Collected data:
___
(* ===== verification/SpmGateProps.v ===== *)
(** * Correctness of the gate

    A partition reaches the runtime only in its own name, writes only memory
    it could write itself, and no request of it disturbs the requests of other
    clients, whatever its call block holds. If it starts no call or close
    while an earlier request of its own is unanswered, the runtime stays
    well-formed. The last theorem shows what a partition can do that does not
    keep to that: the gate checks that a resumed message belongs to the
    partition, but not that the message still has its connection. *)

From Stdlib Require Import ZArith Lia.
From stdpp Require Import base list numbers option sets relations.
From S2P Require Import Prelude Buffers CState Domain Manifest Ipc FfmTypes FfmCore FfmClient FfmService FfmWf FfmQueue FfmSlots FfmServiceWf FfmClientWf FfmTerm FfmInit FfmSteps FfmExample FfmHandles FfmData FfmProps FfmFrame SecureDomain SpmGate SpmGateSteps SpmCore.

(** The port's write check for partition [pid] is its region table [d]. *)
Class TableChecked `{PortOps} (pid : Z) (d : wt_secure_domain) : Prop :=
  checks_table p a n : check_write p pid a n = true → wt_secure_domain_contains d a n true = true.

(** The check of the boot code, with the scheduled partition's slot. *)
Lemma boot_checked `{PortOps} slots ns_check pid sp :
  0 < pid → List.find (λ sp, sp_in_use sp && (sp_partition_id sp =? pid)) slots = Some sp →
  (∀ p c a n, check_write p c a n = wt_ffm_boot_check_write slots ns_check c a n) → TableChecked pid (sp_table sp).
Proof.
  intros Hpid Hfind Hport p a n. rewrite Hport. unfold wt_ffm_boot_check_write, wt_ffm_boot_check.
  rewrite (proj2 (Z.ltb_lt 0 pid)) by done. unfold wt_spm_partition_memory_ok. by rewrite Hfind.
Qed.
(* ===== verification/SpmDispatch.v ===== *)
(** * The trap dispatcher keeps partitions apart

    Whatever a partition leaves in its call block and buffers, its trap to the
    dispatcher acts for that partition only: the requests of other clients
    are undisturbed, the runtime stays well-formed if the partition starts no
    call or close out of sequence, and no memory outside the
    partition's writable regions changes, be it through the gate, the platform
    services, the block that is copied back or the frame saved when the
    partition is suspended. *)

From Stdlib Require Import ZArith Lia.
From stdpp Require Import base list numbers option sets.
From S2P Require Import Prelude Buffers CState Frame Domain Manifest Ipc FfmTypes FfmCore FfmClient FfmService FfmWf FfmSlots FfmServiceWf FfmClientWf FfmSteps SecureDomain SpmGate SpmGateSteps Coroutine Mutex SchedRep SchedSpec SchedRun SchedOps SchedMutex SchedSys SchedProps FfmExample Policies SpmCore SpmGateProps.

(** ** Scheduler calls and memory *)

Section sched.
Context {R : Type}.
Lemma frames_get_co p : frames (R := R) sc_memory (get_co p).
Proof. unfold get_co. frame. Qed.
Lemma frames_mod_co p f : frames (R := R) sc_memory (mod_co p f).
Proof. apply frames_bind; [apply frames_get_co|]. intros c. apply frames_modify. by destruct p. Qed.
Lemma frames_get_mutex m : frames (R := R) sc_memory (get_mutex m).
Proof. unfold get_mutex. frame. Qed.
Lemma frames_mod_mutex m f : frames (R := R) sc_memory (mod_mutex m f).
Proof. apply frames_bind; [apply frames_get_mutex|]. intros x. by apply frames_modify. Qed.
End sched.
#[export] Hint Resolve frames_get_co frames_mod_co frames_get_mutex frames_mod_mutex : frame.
___
In the records above, find the line containing "Proof. apply frames_bind; [apply frames_get_mutex|]."; please retype it and every line after it through the last line, exactly and with nothing else.

WORKED SOLUTION:
Proof. apply frames_bind; [apply frames_get_mutex|]. intros x. by apply frames_modify. Qed.
End sched.
#[export] Hint Resolve frames_get_co frames_mod_co frames_get_mutex frames_mod_mutex : frame.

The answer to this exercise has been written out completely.